The six-page “I Will Go” plan contains 10 objectives, compared to 21 objectives in “Reach the World.”
“The floor asked us to reduce that to something we could get our arms around,” Ryan said. “So we reduced it.”
The 10 objectives start with a call “to revive the concept of worldwide mission and sacrifice for mission as a way of life involving not only pastors, nut every church member, young and old, in a journey of discipleship.” Other objectives are to “strengthen Adventist outreach in large cities” and to prioritize the development of “resources for mission to non-Christian religions and belief systems.”
The strategic plan also includes a list of key performance indicators (KPI) divided into two categories: KPIs for all divisions, which the General Conference will measure through research, and “suggested KPIs” for select divisions. Ryan asked division and union leaders to review the suggested KPIs and weigh in before 2019 Annual Council.
The plan’s name, “I Will Go,” came from Argentina’s River Plate Adventist University, whose mission program has the same name. The university gave permission for use of the name and its program’s student-designed logo.
Many Hours of Research
The “I Will Go” draft is the result of many hours of work and is based on a worldwide survey by the General Conference’s Office of Archives, Statistics, and Research, which collaborated with divisions and unions to collect data on membership trends. The 2018 survey of 63,756 Adventists in all 13 world divisions has a margin of error of one percentage point.
“We are very confident in what we are sharing,” David Trim, director of the Office of Archives, Statistics, and Research, told Annual Council delegates.
One of the KPI goals for all divisions is for a “significant increase in number of church members regularly attending divine service and Sabbath School.” The 2018 survey indicated that church attendance is down by 7 percent to 71 percent of the church’s 21 million members, compared to 78 percent in the previous survey in 2013.
“We don’t know why that is, but it is a trend that we want to reverse,” Trim said.
On the other hand, more Adventists are studying the Bible daily. The number of respondents who reported studying the Bible once or more a day increased by 7 percent to 49 percent. Trim said this extends and confirms an upward trend first detected in the 2013 survey.
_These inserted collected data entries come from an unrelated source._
(** * Outliner: a shallow embedding of [outliner.py]

    The module [outliner.py] defines two classes.  [ChatOllama] keeps a
    conversation history and sends the flattened history to an Ollama
    backend; [Outliner] loads a transcript from the [Transcripts] folder,
    splits it with langchain's [MarkdownTextSplitter], asks the chat object
    for insights per chunk and for a JSON blueprint of the insights.

    Python behaviour is rendered as follows.
    - [str] is [string]; a list is a [list]; [None] is an [option].
    - A call either returns or raises: [outcome].  Effects (printing, the
      file system, the clock, calls to the backend) are recorded in a trace
      of [event]s that is threaded through a state monad [M]; a raised
      exception keeps the effects made before it.
    - Everything that lives outside the module (the file system, the Ollama
      service, langchain's splitter, tiktoken, the clock) is a field of the
      environment record [Env]; nothing is assumed about it except where a
      statement says so. *)

From Stdlib Require Import String Ascii List Bool Arith ZArith QArith Lia.
From Stdlib Require Import DecimalString.
Import ListNotations.
Local Close Scope Q_scope.
Local Open Scope list_scope.
Local Open Scope string_scope.

Set Implicit Arguments.

(** ** Fragments of the Python runtime *)

Module Py.

(** The exception classes that occur.  [KeyboardInterrupt] and
    [SystemExit] derive from [BaseException] only; every other class
    derives from [Exception]. *)
Inductive exc_class : Type :=
| ValueError
| FileNotFoundError
| TypeError
| AttributeError
| IndexError
| KeyError
| OSError
| ConnectionError
| TimeoutError
| KeyboardInterrupt
| SystemExit
| OtherException (name : string).

Definition isinstance_Exception (c : exc_class) : bool :=
  match c with
  | KeyboardInterrupt | SystemExit => false
  | _ => true
  end.

(** An exception instance: its class and what [str(e)] gives. *)
Record exn : Type := mk_exn { exc_type : exc_class; exc_str : string }.

Inductive outcome (A : Type) : Type :=
| Return (a : A)
| Raise (e : exn).
Arguments Return {A} a.
Arguments Raise {A} e.

Definition is_return {A} (r : outcome A) : bool :=
  match r with Return _ => true | Raise _ => false end.

(** The line feed, [chr(10)]. *)
Definition nl : string := String (ascii_of_nat 10) EmptyString.

(** The double quote, [chr(34)]. *)
Definition dq : string := String (ascii_of_nat 34) EmptyString.

(** [sep.join(items)] *)
Fixpoint join (sep : string) (items : list string) : string :=
  match items with
  | [] => ""
  | [x] => x
  | x :: rest => x ++ sep ++ join sep rest
  end.

(** [s.startswith(prefix)] *)
Definition startswith (s prefix : string) : bool := String.prefix prefix s.

(** [s.endswith(suffix)] *)
Definition endswith (s suffix : string) : bool :=
  let n := String.length s in
  let m := String.length suffix in
  if (m <=? n)%nat then String.eqb (substring (n - m) m s) suffix else false.

(** [str(n)] for a natural number. *)
Definition str_of_nat (n : nat) : string :=
  NilZero.string_of_uint (Nat.to_uint n).

(** [x in items] for strings. *)
Definition contains (x : string) (items : list string) : bool :=
  existsb (String.eqb x) items.

(** [os.path.join(a, b)] on a POSIX system. *)
Definition os_path_join (a b : string) : string :=
  if startswith b "/" then b
  else if (String.eqb a "" || endswith a "/")%bool then a ++ b
  else a ++ "/" ++ b.

(** [items[0]] *)
Definition index0 {A} (items : list A) : outcome A :=
  match items with
  | x :: _ => Return x
  | [] => Raise (mk_exn IndexError "list index out of range")
  end.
He gave credit to world church initiatives that started after the 2010 General Conference Session, such as Revival and Reformation, which includes a daily Bible study plan called Believe His Prophets.
“An alarming trend has been reversed,” he said.
But, he noted, many more church members should be reading the Bible daily.
Updated Mission Statement
Several hours before the “I Will Go” presentation, Annual Council delegates approved the revision of the church’s mission statement to read, “Make disciples of Jesus Christ who live as His loving witnesses and proclaim to all people the everlasting gospel of the Three Angels’ Messages in preparation for His soon return (Matt. 28:18-20, Acts 1:8, Rev. 14:6-12).”
The previous statement read, “The mission of the Seventh-day Adventist Church is to call all people to become disciples of Jesus Christ, to proclaim the everlasting gospel embraced by the three angels’ messages (Revelation 14:6-12), and to prepare the world for Christ’s soon return.”
Artur Stele, a general vice president of the General Conference, who introduced the updated statement, said the wording is meant to more precisely reflect the Great Commission in Matt. 28:18-20 and to incorporate the missional ideas of Acts 1:8 and the three angels’ messages of Revelation 14.
Stele also said an easy-to-remember mission statement was sought, and he considers the result to be a success.
“This is the first mission statement that I have learned by heart,” he said.